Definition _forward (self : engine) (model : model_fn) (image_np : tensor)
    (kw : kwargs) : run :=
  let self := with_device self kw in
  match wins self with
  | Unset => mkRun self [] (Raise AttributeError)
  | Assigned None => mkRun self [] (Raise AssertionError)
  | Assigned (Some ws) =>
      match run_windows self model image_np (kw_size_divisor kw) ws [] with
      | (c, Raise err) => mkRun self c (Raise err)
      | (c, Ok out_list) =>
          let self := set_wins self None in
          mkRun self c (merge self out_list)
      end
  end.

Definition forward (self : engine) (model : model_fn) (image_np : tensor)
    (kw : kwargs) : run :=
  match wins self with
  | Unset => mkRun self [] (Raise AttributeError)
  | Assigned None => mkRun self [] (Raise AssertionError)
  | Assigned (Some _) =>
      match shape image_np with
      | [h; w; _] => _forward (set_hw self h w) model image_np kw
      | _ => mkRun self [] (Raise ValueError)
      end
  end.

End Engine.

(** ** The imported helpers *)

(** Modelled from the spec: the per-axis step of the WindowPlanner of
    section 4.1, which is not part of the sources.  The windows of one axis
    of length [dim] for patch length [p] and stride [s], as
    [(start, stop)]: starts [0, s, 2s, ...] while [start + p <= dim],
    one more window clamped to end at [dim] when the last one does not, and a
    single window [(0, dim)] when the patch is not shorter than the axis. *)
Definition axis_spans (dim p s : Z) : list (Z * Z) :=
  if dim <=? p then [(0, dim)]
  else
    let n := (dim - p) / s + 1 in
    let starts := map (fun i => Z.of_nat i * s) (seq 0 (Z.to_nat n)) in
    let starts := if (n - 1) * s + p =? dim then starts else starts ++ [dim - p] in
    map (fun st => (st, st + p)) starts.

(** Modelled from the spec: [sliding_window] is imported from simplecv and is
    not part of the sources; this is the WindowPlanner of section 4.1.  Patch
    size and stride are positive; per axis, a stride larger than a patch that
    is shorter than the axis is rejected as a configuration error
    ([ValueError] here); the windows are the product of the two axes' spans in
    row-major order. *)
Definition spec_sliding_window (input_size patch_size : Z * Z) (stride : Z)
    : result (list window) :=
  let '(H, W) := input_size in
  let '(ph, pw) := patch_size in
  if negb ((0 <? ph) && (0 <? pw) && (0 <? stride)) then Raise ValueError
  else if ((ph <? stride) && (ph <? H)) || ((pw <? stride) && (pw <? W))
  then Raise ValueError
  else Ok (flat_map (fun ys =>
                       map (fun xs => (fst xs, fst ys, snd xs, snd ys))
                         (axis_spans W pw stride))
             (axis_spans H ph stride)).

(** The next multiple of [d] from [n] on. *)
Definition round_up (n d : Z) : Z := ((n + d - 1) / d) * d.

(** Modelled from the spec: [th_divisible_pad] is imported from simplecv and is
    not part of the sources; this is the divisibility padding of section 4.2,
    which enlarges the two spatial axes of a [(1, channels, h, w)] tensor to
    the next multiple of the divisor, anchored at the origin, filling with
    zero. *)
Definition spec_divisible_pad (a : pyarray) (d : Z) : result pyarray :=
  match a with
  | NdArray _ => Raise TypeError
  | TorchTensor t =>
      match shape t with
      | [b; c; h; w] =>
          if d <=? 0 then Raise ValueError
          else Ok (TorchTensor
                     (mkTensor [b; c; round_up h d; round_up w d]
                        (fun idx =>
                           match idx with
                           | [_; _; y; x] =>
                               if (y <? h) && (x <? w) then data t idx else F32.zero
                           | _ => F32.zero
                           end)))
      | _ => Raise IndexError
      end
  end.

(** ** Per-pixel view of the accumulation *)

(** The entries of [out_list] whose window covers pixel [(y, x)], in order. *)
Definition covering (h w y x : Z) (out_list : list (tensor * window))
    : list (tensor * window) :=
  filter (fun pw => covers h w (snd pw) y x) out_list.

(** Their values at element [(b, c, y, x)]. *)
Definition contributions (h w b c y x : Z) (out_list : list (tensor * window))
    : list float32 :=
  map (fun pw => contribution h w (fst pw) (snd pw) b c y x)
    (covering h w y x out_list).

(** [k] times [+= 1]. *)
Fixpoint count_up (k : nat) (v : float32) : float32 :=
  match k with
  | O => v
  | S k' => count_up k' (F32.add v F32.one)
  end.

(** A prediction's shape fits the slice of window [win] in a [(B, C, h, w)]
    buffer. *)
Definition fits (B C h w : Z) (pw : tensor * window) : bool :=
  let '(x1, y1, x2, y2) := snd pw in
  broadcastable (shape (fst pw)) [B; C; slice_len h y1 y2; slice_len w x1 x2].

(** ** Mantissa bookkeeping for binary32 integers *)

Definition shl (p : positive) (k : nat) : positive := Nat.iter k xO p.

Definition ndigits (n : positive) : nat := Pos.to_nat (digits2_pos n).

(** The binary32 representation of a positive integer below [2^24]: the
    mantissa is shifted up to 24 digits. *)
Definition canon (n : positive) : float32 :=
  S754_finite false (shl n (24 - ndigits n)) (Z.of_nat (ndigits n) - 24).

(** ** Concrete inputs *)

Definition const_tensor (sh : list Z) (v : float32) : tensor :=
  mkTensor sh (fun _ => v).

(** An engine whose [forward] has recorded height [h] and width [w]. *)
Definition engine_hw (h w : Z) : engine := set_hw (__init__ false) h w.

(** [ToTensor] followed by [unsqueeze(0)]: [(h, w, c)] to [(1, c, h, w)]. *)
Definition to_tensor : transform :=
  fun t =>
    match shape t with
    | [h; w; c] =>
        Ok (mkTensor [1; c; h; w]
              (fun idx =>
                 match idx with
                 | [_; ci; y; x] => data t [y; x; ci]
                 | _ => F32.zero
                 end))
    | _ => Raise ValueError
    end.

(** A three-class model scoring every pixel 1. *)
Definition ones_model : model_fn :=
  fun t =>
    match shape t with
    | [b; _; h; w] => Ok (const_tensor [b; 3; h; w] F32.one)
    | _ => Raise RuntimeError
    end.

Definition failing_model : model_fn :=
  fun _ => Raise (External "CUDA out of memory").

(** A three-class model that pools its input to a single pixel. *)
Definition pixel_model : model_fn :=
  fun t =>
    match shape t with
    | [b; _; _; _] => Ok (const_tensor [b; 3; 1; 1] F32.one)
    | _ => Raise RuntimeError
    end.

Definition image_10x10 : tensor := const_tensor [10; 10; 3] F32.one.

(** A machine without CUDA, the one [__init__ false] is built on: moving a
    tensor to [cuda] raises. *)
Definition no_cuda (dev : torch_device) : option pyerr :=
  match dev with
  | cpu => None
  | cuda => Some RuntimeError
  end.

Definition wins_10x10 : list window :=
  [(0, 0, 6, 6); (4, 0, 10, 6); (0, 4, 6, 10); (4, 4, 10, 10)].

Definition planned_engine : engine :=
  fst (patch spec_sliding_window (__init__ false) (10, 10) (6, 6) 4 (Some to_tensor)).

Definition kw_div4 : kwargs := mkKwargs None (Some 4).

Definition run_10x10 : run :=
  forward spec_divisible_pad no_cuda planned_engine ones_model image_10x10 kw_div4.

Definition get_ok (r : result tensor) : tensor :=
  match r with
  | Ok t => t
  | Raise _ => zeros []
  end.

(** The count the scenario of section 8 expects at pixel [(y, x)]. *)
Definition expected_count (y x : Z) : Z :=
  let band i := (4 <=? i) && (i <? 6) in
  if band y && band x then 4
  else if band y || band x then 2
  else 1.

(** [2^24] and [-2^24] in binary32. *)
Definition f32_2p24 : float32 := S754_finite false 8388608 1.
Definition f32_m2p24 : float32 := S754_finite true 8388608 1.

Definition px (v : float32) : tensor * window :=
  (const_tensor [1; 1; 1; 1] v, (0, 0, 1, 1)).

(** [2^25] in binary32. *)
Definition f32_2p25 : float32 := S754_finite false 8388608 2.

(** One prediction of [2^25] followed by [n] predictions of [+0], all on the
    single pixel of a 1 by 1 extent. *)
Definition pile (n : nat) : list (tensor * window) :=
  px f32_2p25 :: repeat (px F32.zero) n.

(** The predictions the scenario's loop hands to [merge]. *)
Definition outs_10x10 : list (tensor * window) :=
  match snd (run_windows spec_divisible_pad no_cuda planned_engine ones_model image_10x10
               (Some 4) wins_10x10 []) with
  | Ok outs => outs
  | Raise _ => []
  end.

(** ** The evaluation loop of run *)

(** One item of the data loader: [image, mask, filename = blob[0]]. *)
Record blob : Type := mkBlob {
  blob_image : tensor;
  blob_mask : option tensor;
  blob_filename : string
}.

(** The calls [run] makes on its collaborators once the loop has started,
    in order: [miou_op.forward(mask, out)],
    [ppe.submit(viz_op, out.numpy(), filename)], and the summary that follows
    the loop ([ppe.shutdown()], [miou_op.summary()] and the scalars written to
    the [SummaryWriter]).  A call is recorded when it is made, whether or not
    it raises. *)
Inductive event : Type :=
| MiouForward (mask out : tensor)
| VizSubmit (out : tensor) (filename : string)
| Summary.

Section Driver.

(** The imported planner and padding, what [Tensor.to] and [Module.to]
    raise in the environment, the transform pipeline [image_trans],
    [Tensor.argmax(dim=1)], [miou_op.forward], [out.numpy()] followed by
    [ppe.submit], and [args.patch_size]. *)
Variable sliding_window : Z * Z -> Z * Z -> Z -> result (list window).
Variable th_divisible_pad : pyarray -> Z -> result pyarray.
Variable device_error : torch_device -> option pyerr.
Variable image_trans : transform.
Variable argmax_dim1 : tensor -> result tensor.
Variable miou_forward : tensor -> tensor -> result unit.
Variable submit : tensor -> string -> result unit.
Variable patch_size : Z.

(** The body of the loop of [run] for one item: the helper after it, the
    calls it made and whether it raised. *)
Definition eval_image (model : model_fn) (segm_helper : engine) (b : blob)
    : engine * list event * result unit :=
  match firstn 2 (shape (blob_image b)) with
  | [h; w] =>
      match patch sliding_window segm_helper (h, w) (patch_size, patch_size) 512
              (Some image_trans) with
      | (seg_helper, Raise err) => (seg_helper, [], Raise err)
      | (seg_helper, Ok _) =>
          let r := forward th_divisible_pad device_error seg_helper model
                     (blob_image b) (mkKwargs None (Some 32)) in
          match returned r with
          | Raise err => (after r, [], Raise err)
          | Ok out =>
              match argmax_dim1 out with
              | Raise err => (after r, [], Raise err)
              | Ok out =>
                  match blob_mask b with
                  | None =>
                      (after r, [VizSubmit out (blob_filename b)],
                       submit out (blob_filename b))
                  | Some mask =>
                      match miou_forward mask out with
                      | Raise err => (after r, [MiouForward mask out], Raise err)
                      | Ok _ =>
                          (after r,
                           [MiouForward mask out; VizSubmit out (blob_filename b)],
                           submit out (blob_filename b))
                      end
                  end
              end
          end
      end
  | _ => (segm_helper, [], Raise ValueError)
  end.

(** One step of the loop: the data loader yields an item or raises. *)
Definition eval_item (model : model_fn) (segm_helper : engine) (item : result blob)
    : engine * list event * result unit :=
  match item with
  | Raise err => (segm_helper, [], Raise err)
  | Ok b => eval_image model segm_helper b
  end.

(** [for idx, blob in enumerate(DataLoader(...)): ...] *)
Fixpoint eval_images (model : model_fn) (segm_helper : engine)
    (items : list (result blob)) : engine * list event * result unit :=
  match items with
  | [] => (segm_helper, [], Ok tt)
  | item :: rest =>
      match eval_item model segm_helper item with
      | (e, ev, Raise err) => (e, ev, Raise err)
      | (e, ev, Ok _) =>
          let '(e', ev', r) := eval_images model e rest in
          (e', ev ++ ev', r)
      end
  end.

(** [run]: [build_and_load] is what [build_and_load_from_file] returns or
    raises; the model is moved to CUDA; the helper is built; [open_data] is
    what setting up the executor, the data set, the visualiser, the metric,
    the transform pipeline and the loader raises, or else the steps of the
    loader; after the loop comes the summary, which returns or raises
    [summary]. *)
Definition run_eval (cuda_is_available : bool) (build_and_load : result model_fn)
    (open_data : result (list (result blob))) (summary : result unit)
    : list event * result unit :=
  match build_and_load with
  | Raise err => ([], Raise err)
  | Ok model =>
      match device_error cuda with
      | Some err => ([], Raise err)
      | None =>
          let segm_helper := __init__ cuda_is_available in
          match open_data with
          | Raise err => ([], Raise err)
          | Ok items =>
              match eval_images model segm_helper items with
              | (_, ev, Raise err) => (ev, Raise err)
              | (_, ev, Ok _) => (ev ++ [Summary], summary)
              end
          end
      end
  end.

=======

EXERCISE BRIEF: From the entries above, extract only the lines running from the one containing "fst (patch spec_sliding_window" through the one containing "Definition run_10x10 : run", inclusive.

TASK RESULT:
  fst (patch spec_sliding_window (__init__ false) (10, 10) (6, 6) 4 (Some to_tensor)).

Definition kw_div4 : kwargs := mkKwargs None (Some 4).

Definition run_10x10 : run :=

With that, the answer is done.